Appellant's petition for a hearing by the Supreme Court was denied May 22, 1975.

NOTES

[1] The pertinent portion of the Florida decree, after giving a joint and several judgment in favor of the shippers and against all three steamship companies, provided that "Lineas Navieras De Centro America, S.A., do have and recover from Casa Blanca Steamship Corp. of Panama and Westhampton Trading Company, Inc., jointly and severally, any and all sums of money that the said Lineas Navieras de Centro America, S.A., may be required to pay the Libelants [shippers] or either of them under this decree with interest thereon from the date of any such payments together with its costs of the instant suit; ...."

[2] No question as to the correctness of that ruling (long since final) is raised in the case at bench.

[3] Under the view we take of defendant's position, we need not engage in the intriguing task of attempting to construe the time limitation clause of the policy. It is clear that the present action was brought well within one year after plaintiff, on defendant's theory, first had an enforceable cause of action. Defendant can ask no more.

[4] "(b) Hospital, medical, or other expenses necessarily and reasonably incurred in respect of loss of life, or personal injury to, or illness of any member of the crew of the vessel named herein or any other person. Liability hereunder shall also include burial expenses not exceeding Two Hundred Dollars ($200), or its equivalent in other currency, when necessarily and reasonably incurred by the Assured for the burial of any seaman.

"Port charges incurred solely for the purpose of landing an injured or sick person shall be allowed also the net loss to owners in respect of bunkers, insurance, stores and provisions as the result of such deviation.

"(c) Repatriation expenses of any members of the crew of the within named vessel necessarily and reasonably incurred in case of wreck or abandonment of the vessel or under statutory obligations, excepting such liability and expenses as arise out of or ensue from the termination of any agreement in accordance with the terms thereof, or by mutual consent, or by sale of the vessel named herein, or by other act of the Assured. Wages shall be included in such expenses when payable under statutory obligations during unemployment due to the wreck or loss of the vessel named herein.

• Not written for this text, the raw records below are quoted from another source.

(** What the module reaches outside itself.
    - [requests_get location]: the airport search request of line 31 with
      [params = {"query": location}].  The outer result is [requests.get]
      itself (it can raise), the inner one is [response.json()].
    - [flight_offers_search_get kwargs]: the SDK call
      [amadeus.shopping.flight_offers_search.get] with keyword arguments
      [kwargs], giving
      [response.data] or raising. *)
Record Env : Type := {
  requests_get : string -> M (M value);
  flight_offers_search_get : list (string * value) -> M value
}.

(** Lines 43-58, the closure [airport_score] over [query]. *)
Definition airport_score (query : string) (item : value) : M Z :=
  let* presentation := get 44 item "presentation" (VDict []) in
  let* title_v := get 44 presentation "title" (VStr "") in
  let* title := lower 44 title_v in
  let* presentation' := get 45 item "presentation" (VDict []) in
  let* suggestion_v := get 45 presentation' "suggestionTitle" (VStr "") in
  let* suggestion := lower 45 suggestion_v in
  let score := 0%Z in
  let score := if str_contains query title then (score + 5)%Z else score in
  let score := if str_contains query suggestion then (score + 5)%Z else score in
  let* navigation := get 55 item "navigation" (VDict []) in
  let* entity := get 55 navigation "entityType" VNone in
  let score :=
    match entity with
    | VStr "AIRPORT" => (score + 2)%Z
    | _ => score
    end in
  ret score.

(** Lines 18-62.  The [try] of lines 33-36 covers [response.json()] and the
    [.get] on its result only; the request itself is outside it. *)
Definition get_airport_code (env : Env) (location : string) : M value :=
  let* response := requests_get env location in
  match (let* body := response in get 34 body "data" (VList [])) with
  | inl _ => ret VNone
  | inr data =>
      if negb (truthy data) then ret VNone
      else
        let query := str_strip (str_lower location) in
        let* items := iter 60 data in
        let* keys := map_m (airport_score query) items in
        let* best_airport := seq_index 60 (map snd (sorted_desc (zip keys items))) 0 in
        let* sky_id := get 61 best_airport "skyId" VNone in
        ret sky_id
  end.
Lemma get_needed_slots_member (now : datetime) (db : json) (needed : list string)
    (slot : string) :
  Dear.get_needed_slots now db = Ok needed → slot ∈ needed →
  ∃ m thr, db = JObj m ∧ (slot, thr) ∈ eligibility ∧ (thr ≤ hour now)%Z
           ∧ m !! slot = Some (JStr "-").
Proof.
  intros Hrun Hin.
  destruct (Z.lt_ge_cases (hour now) 13) as [Hearly|Hlate].
  { rewrite get_needed_slots_early in Hrun by done. injection Hrun as <-.
    by apply elem_of_nil in Hin. }
  destruct db as [| | | | | |m];
    try (rewrite get_needed_slots_not_dict in Hrun by done; discriminate).
  rewrite get_needed_slots_obj in Hrun.
  apply (f_equal (λ r, match r with Ok l => l | Raise _ => [] end)) in Hrun.
  rewrite <- Hrun in Hin.
  apply list_elem_of_fmap in Hin as ([s thr] & -> & Hf).
  apply list_elem_of_In, filter_In in Hf as [Hel Hc]. simpl in *.
  apply andb_true_iff in Hc as [Hthr Hp].
  exists m, thr. split; [done|]. split; [by apply list_elem_of_In|].
  split; [by apply Z.leb_le|by apply holds_placeholder_lookup].
Qed.

Lemma dear_state_run (w : world) (today : string) (tr : trace) :
  ∃ db, Dear.api_get_today_state w today tr
        = (Ok db, tr ++ [Get Dear.API_GET_STATE [("date", today)]]).
Proof. destruct (dear_fetch_contract w today tr) as (v & Hrun & _). by exists v. Qed.

Lemma process_slot_posts (w : world) (lib : Dear.libs) (ist_now : datetime)
    (today slot : string) (tr : trace) :
  ∃ o sent, Dear.process_slot w lib ist_now today slot tr = (Ok o, tr ++ sent)
    ∧ ∀ rq, rq ∈ sent → is_post rq = true → publishes_for "dear" today slot rq.
Proof.
  destruct (Dear.SLOT_CONFIG !! slot) as [cfg|] eqn:Hcfg.
  - destruct (process_slot_run w lib ist_now today slot tr cfg Hcfg)
      as (o & sent & Hrun & Hafter & _).
    exists o, (Get (Dear.url cfg) [] :: sent). split; [done|].
    intros rq [->|Hin]%elem_of_cons Hpost; [done|].
    destruct Hafter as [->|(resp & img_url & posts & _ & _ & _ & -> & Hposts)];
      [by apply elem_of_nil in Hin|].
    apply elem_of_cons in Hin as [->|Hin]; [done|].
    destruct Hposts as [->|(img & dg & _ & _ & ->)]; [by apply elem_of_nil in Hin|].
    pose proof (dear_posts_publish lib today slot dg (content img)) as Hall.
    rewrite Forall_forall in Hall. apply Hall.
    destruct (sent_until_failure_prefix false w ((tr ++ [Get (Dear.url cfg) []])
                ++ [Get img_url []]) (dear_posts lib today slot dg (content img)))
      as [rest Hrest].
    rewrite Hrest. apply elem_of_app. by left.
  - exists (Dear.Failed (KeyError slot)), []. split.
    + unfold Dear.process_slot. rewrite Hcfg, run_catch, bind_lift_raise, app_nil_r. done.
    + intros rq Hin. by apply elem_of_nil in Hin.
Qed.

Lemma process_slots_posts (w : world) (lib : Dear.libs) (ist_now : datetime)
    (today : string) (needed : list string) (tr : trace) :
  ∃ os sent, Dear.process_slots w lib ist_now today needed tr = (Ok os, tr ++ sent)
    ∧ os.*1 = needed
    ∧ ∀ rq, rq ∈ sent → is_post rq = true →
        ∃ slot, slot ∈ needed ∧ publishes_for "dear" today slot rq.
Proof.
  revert tr. induction needed as [|slot rest IH]; intros tr.
  - exists [], []. rewrite app_nil_r. split; [done|]. split; [done|].
    intros rq Hin. by apply elem_of_nil in Hin.
  - destruct (process_slot_posts w lib ist_now today slot tr) as (o & s1 & Hrun & Hs1).
    destruct (IH (tr ++ s1)) as (os & s2 & Hrest & Hfst & Hs2).
    exists ((slot, o) :: os), (s1 ++ s2). split; [|split].
    + simpl. rewrite run_bind, Hrun, run_bind, Hrest, run_ret, app_assoc. done.
    + rewrite fmap_cons. simpl. by rewrite Hfst.
    + intros rq [Hin|Hin]%elem_of_app Hpost.
      * exists slot. split; [apply elem_of_cons; by left|by apply Hs1].
      * destruct (Hs2 rq Hin Hpost) as (s & Hs & Hpub).
        exists s. split; [apply elem_of_cons; by right|done].
Qed.

(** X3. The image crawler's planner does not touch the record before its
    hour test passes: before 13:00 it returns the empty list for any value
    of [db], a dict or not, and the whole run is then the one GET of the
    state; from 13:00 on a [db] that is not a dict (the state fetcher
    returns a non-list response unchanged) makes the planner raise
    AttributeError. *)
Theorem cumulative_planner_short_circuit (now : datetime) (db : json) :
  ((hour now < 13)%Z →
   Dear.get_needed_slots now db = Ok []
   ∧ ∀ w lib ist_now tr,
       Dear.main w lib ist_now now tr
       = (Ok [], tr ++ [Get Dear.API_GET_STATE [("date", strftime_date ist_now)]]))
  ∧ ((13 ≤ hour now)%Z → (∀ m, db ≠ JObj m) →
     Dear.get_needed_slots now db = Raise AttributeError).
Proof.
  split.
  - intros H. split; [by apply get_needed_slots_early|].
    intros w lib ist_now tr. unfold Dear.main. rewrite run_bind.
    destruct (dear_state_run w (strftime_date ist_now) tr) as [db' ->].
    by rewrite get_needed_slots_early, bind_lift_ok by done.
  - apply get_needed_slots_not_dict.
Qed.

Lemma cumulative_planner_short_circuit_witness :
  Dear.get_needed_slots
    {| year := 2026; month := 2; day := 3; hour := 12; minute := 59 |} (JStr "maintenance")
  = Ok []
  ∧ Dear.get_needed_slots
      {| year := 2026; month := 2; day := 3; hour := 13; minute := 0 |} (JStr "maintenance")
    = Raise AttributeError.
Proof.
  split.
  - apply (cumulative_planner_short_circuit
             {| year := 2026; month := 2; day := 3; hour := 12; minute := 59 |}
             (JStr "maintenance")). simpl. lia.
  - apply (cumulative_planner_short_circuit
             {| year := 2026; month := 2; day := 3; hour := 13; minute := 0 |}
             (JStr "maintenance")); [simpl; lia|discriminate].
Defined.



(** X5. The image crawler reports a slot as uploaded exactly when all four
    posts were sent without an exception, and never looks at the status of
    their responses.  An outcome Uploaded means the three digit upserts and
    the snapshot were all sent.  And when the slot's page and image were
    fetched, the image passes the date gate and yields a number, then a
    remote side that answers every POST, with whatever status code, makes
    the slot end as Uploaded: the posts are sent with [requests.post],
    outside the session and its retries, so an error status such as 500
    comes back as a plain response and nothing inspects it. *)
Theorem uploaded_whatever_the_status (w : world) (lib : Dear.libs) (ist_now : datetime)
    (today slot : string) (tr : trace) (cfg : Dear.slot_config) :
  Dear.SLOT_CONFIG !! slot = Some cfg →
  (∀ tr', Dear.process_slot w lib ist_now today slot tr = (Ok Dear.Uploaded, tr') →
     ∃ img_url img dg buf,
       tr' = tr ++ [Get (Dear.url cfg) []; Get img_url []]
                ++ dear_posts lib today slot dg (content img)
       ∧ Dear.extract_digits lib (content img) = Ok dg
       ∧ Dear.recompress lib (content img) = Ok buf)
  ∧ ((∀ tr' rq, is_post rq = true → ∃ resp, w tr' rq = Ok resp) →
     ∀ resp img_url img dg buf,
       w tr (Get (Dear.url cfg) []) = Ok resp →
       Dear.find_img lib (text resp) = Some (Some img_url) →
       contains (strftime_path ist_now) img_url = true →
       w (tr ++ [Get (Dear.url cfg) []]) (Get img_url []) = Ok img →
       Dear.extract_digits lib (content img) = Ok dg →
       Dear.recompress lib (content img) = Ok buf →
       Dear.process_slot w lib ist_now today slot tr
       = (Ok Dear.Uploaded,
          tr ++ [Get (Dear.url cfg) []; Get img_url []]
             ++ dear_posts lib today slot dg (content img))).
Proof.
  intros Hcfg. split.
  - intros tr' Hrun.
    destruct (process_slot_run w lib ist_now today slot tr cfg Hcfg)
      as (o & sent & Hrun' & _ & Hup).
    rewrite Hrun in Hrun'. injection Hrun' as <- ->.
    destruct (Hup eq_refl) as (img_url & img & dg & -> & Hdg & buf & Hbuf).
    by exists img_url, img, dg, buf.
  - intros Hall resp img_url img dg buf Hpage Himg Hc Hget Hdg Hbuf.
    unfold Dear.process_slot.
    rewrite Hcfg, run_catch, bind_lift_ok, bind_send, Hpage, Himg, Hc.
    cbn [negb]. cbv iota. rewrite bind_send, Hget, Hdg, bind_lift_ok, run_bind.
    destruct (post_data_run w lib today slot dg (content img)
                ((tr ++ [Get (Dear.url cfg) []]) ++ [Get img_url []]))
      as (r & posts & -> & _ & Hok & Hgood & _).
    rewrite (Hgood Hall) in * by by exists buf.
    destruct (Hok eq_refl) as [-> _]. rewrite run_ret, <- !app_assoc. done.
Qed.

".... .... .... .... .... .

"(k) Extraordinary expenses in excess of Two Hundred Dollars ($200), or its equivalent in other currency, incurred in cases of outbreak of plague or other contagious disease for disinfection of the insured vessel or persons on board her, or for quarantine, (not being the ordinary expenses of loading or discharging, nor the wages and/or provisions of crew or passengers). In case of a vessel being chartered or (not being under contract) ordered to proceed to a port where it is or should be known that she will be subjected to quarantine, the Assured shall have no benefit under this clause.

"(l) Expenses incurred in resisting any unfounded claim by the Master or crew or other persons employed on the vessel named herein, or in prosecuting such persons in case of mutiny or other misconduct."

[5] Actually, this opinion dealt with two cases, one involving plaintiff Saunders, and one involving a Mr. Tucker. But as the issues on appeal were identical, the Massachusetts court considered the cases together.